**Extracted information**
BEGIN

(** A suspended object is left alone: no call leaves the cluster, and the only possible write sets
    the phase to Suspended, keeping every other field. *)
Theorem suspended_is_quiet r key ls tr out :
  exec (LosantSync_Reconcile r key) (E (GetLosantSync key) (Ok ls) :: tr) out ->
  deleting (ls_Meta ls) = false -> cleanupFinalizer ∈ om_Finalizers (ls_Meta ls) ->
  Suspend (ls_Spec ls) = true ->
  none is_remote tr /\ queued_again (fst out) = false
  /\ (Phase (ls_Status ls) = PhaseSuspended /\ tr = []
      \/ exists e, tr = [E (StatusUpdateLosantSync (with_Phase ls PhaseSuspended)) e]).
Proof.
  intros He Hd Hf Hs.
  apply reconcile_cases in He as [? _|e' _ Hf' _ _|_ _ _ He|_ _ Hs' _ _|_ _ Hs' _ _]; try congruence; try done.
  apply suspend_spec in He as [(Hp & -> & ->)|(Hp & e & -> & ->)]; (split; [done|]; split; [done|]).
  - by left.
  - right. by exists e.
Qed.

(** An Active object before its next scheduled time only reads the clock, twice; it is queued
    again exactly when the second reading is still before that time. *)
Theorem not_due_waits r key ls tr out next now :
  exec (LosantSync_Reconcile r key) (E (GetLosantSync key) (Ok ls) :: E Now now :: tr) out ->
  deleting (ls_Meta ls) = false -> cleanupFinalizer ∈ om_Finalizers (ls_Meta ls) ->
  Suspend (ls_Spec ls) = false -> Phase (ls_Status ls) = PhaseActive ->
  NextScheduledTime (ls_Status ls) = Some next -> now < next ->
  exists now', tr = [E Now now'] /\ out = (requeue_after (Until next now'), None)
    /\ (queued_again (fst out) = true <-> now' < next).
Proof.
  intros He Hd Hf Hs Hp Hn Hlt.
  apply reconcile_cases in He as [? _|e' _ Hf' _ _|_ _ Hs' _|_ _ _ Hp' _|_ _ _ _ He];
    try congruence; try done; [by rewrite Hp in Hp'|].
  unfold schedule_check, do_call in He. rewrite Hn in He. cbn beta iota in He.
  rewrite decide_True in He by done. cbn [bind call] in He. apply exec_head in He.
  unfold Before in He. rewrite (proj2 (Z.ltb_lt _ _) Hlt) in He. exec_steps He.
  exists r0. split; [done|]. split; [done|]. unfold queued_again. simpl. rewrite orb_false_r, Z.ltb_lt.
  apply Until_pos_iff.
Qed.

(** A sync of the object is due: its first reconcile is over and it is not an Active object whose
    next scheduled time lies after the clock reading of this reconcile. *)
Definition due (ls : LosantSync) (tr : trace) : Prop :=
  Phase (ls_Status ls) <> ""
  /\ forall next, Phase (ls_Status ls) = PhaseActive -> NextScheduledTime (ls_Status ls) = Some next ->
       exists now tr', tr = E Now now :: tr' /\ next <= now.


End Theorems.

(** ** Workflow releases *)

Section Releases.
Context (lc : losant_impl) (app dev : string) (known : gmap string EdgeDeploymentStatus).

Definition deployed (wd : WorkflowDeployment) : EdgeDeploymentStatus :=
  default zero_EDS (known !! wd_FlowID wd).

(** Losant has not been asked for the wanted version. *)
Definition outdated (wd : WorkflowDeployment) : bool :=
  negb (bool_decide (eds_DesiredVersion (deployed wd) = wd_Version wd)).

(** The edge agent runs the wanted version. *)
Definition confirmed (wd : WorkflowDeployment) : bool :=
  negb (outdated wd) && bool_decide (eds_CurrentVersion (deployed wd) = wd_Version wd).

Definition release (wd : WorkflowDeployment) : op_call :=
  CallLosant lc (ReleaseWorkflow app dev (wd_FlowID wd) (wd_Version wd)).

Lemma release_loop_cons wd wds all :
  release_loop lc app dev known (wd :: wds) all =
  if outdated wd then
    bind (do_call (release wd)) (fun releaseErr =>
      match releaseErr with
      | Some e => if Is e KWorkflowNotFound
                  then Ret ("WorkflowNotFound", "flowId " +:+ wd_FlowID wd +:+ " version " +:+ wd_Version wd
                                                +:+ " not found in Losant", Some e)
                  else Ret ("ReleaseFailed", Error e, Some e)
      | None => release_loop lc app dev known wds false
      end)
  else release_loop lc app dev known wds (all && confirmed wd).
Proof.
  cbn [release_loop]. fold (deployed wd). unfold confirmed, outdated.
  destruct (decide (eds_DesiredVersion (deployed wd) <> wd_Version wd)) as [Hne|Heq].
  - by rewrite bool_decide_eq_false_2.
  - rewrite bool_decide_eq_true_2 by (by apply dec_stable). simpl.
    destruct (decide _) as [Hne'|Heq'].
    + by rewrite bool_decide_eq_false_2, andb_false_r.
    + by rewrite bool_decide_eq_true_2, andb_true_r by (by apply dec_stable).
Qed.

Lemma release_loop_spec wds all tr reason msg err :
  exec (release_loop lc app dev known wds all) tr (reason, msg, err) ->
  match err with
  | None => map ev_op tr = map release (List.filter outdated wds) /\ existsb failed tr = false
            /\ reason = if all && forallb confirmed wds then "Deployed" else "DeploymentPending"
  | Some e => (exists rest, map release (List.filter outdated wds) = map ev_op tr ++ rest)
              /\ (exists tr0 wd, tr = tr0 ++ [E (release wd) (Some e)] /\ existsb failed tr0 = false)
              /\ reason = if Is e KWorkflowNotFound then "WorkflowNotFound" else "ReleaseFailed"
  end.
Proof.
  revert all tr. induction wds as [|wd wds IH]; intros all tr He.
  - simpl in He. destruct all; by exec_steps He.
  - rewrite release_loop_cons in He. cbn [List.filter forallb].
    assert (outdated wd = true -> confirmed wd = false) as Hoc by (unfold confirmed; by intros ->).
    destruct (outdated wd).
    + unfold do_call, release in He. exec_step He. destruct r as [e|]; cbn beta iota in He.
      * destruct (Is e KWorkflowNotFound) eqn:Hi; exec_steps He; rewrite Hi; (split; [by eexists|]);
          (split; [|done]); by exists [], wd.
      * apply IH in He. rewrite (Hoc eq_refl). destruct err as [e|].
        -- destruct He as ((rest & Hr) & (tr1 & wd' & -> & Hf) & Hre). split; [|split; [|done]].
           ++ exists rest. simpl. f_equal. exact Hr.
           ++ by eexists (_ :: tr1), wd'.
        -- destruct He as (Hm & Hf & ->). split; [simpl; f_equal; exact Hm|]. by rewrite andb_false_r.
    + apply IH in He. destruct err; [done|]. by rewrite andb_assoc.
Qed.

End Releases.

(** C20: workflow releases are exact: with the deployments Losant reports, the versions requested are
    those not yet desired, each once and in the order of the spec; a refusal ends the loop and
    decides the reason and the error; no error means that every request was accepted, and then the reason is Deployed exactly when
    the edge agent already runs every wanted version. *)
Theorem releases_exact lc ls ds tr reason msg err :
  let app := ApplicationID (ls_Spec ls) in
  let dev := ClusterDeviceID (ls_Status ls) in
  let known := index_deployments ds in
  let wds := WorkflowDeployments (ls_Spec ls) in
  exec (ensureWorkflowDeployments lc ls) (E (CallLosant lc (GetEdgeDeployments app dev)) (Ok ds) :: tr)
    (reason, msg, err) ->
  match err with
  | None => map ev_op tr = map (release lc app dev) (List.filter (outdated known) wds)
            /\ existsb failed tr = false
            /\ reason = if forallb (confirmed known) wds then "Deployed" else "DeploymentPending"
  | Some e => (exists rest, map (release lc app dev) (List.filter (outdated known) wds) = map ev_op tr ++ rest)
              /\ (exists tr0 wd, tr = tr0 ++ [E (release lc app dev wd) (Some e)] /\ existsb failed tr0 = false)
              /\ reason = if Is e KWorkflowNotFound then "WorkflowNotFound" else "ReleaseFailed"
  end.
Proof.
  intros app dev known wds He. unfold ensureWorkflowDeployments in He. fold wds app dev in He.
  destruct wds as [|wd wds'] eqn:Hwds.
  - apply exec_inv in He as [? _]. done.
  - unfold do_call in He. cbn [bind call] in He. apply exec_head in He. cbn beta iota in He.
    exact (release_loop_spec _ _ _ _ _ _ _ _ _ _ He).
Qed.

(** ** Reported attributes *)

(** The Losant data type of a reported value. *)
Definition data_type (v : attr_value) : string :=
  match v with VInt _ | VFloat _ => "number" | VBool _ => "boolean" | VString _ => "string" end.

Definition declares (attrs : list DeviceAttribute) (report : gmap string attr_value) : Prop :=
  dom report = list_to_set (map attr_Name attrs)
  /\ forall a, a ∈ attrs -> exists v, report !! attr_Name a = Some v /\ data_type v = attr_DataType a.

(** C39: reports fit the devices: the attributes sent for a cluster and for a node are those declared
    when the device is created, no more and no fewer, each with a value of its declared type. *)
Theorem reports_match_declarations (ch : ClusterHealth) (nh : NodeHealth) :
  declares clusterDeviceAttributes (clusterAttributes ch) /\ declares nodeDeviceAttributes (nodeAttributes nh).
Proof.
  split; (split; [unfold clusterAttributes, nodeAttributes; rewrite dom_list_to_map_L; reflexivity|]).
  all: intros a Ha; unfold clusterDeviceAttributes, nodeDeviceAttributes in Ha.
  all: repeat (apply elem_of_cons in Ha as [->|Ha]; [eexists; split; reflexivity|]).
  all: by apply not_elem_of_nil in Ha.
Qed.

END

**What is required**
Only lines holding the word "bind" are wanted; list them all from the material.

**Finished task**
  rewrite decide_True in He by done. cbn [bind call] in He. apply exec_head in He.
    bind (do_call (release wd)) (fun releaseErr =>
  - unfold do_call in He. cbn [bind call] in He. apply exec_head in He. cbn beta iota in He.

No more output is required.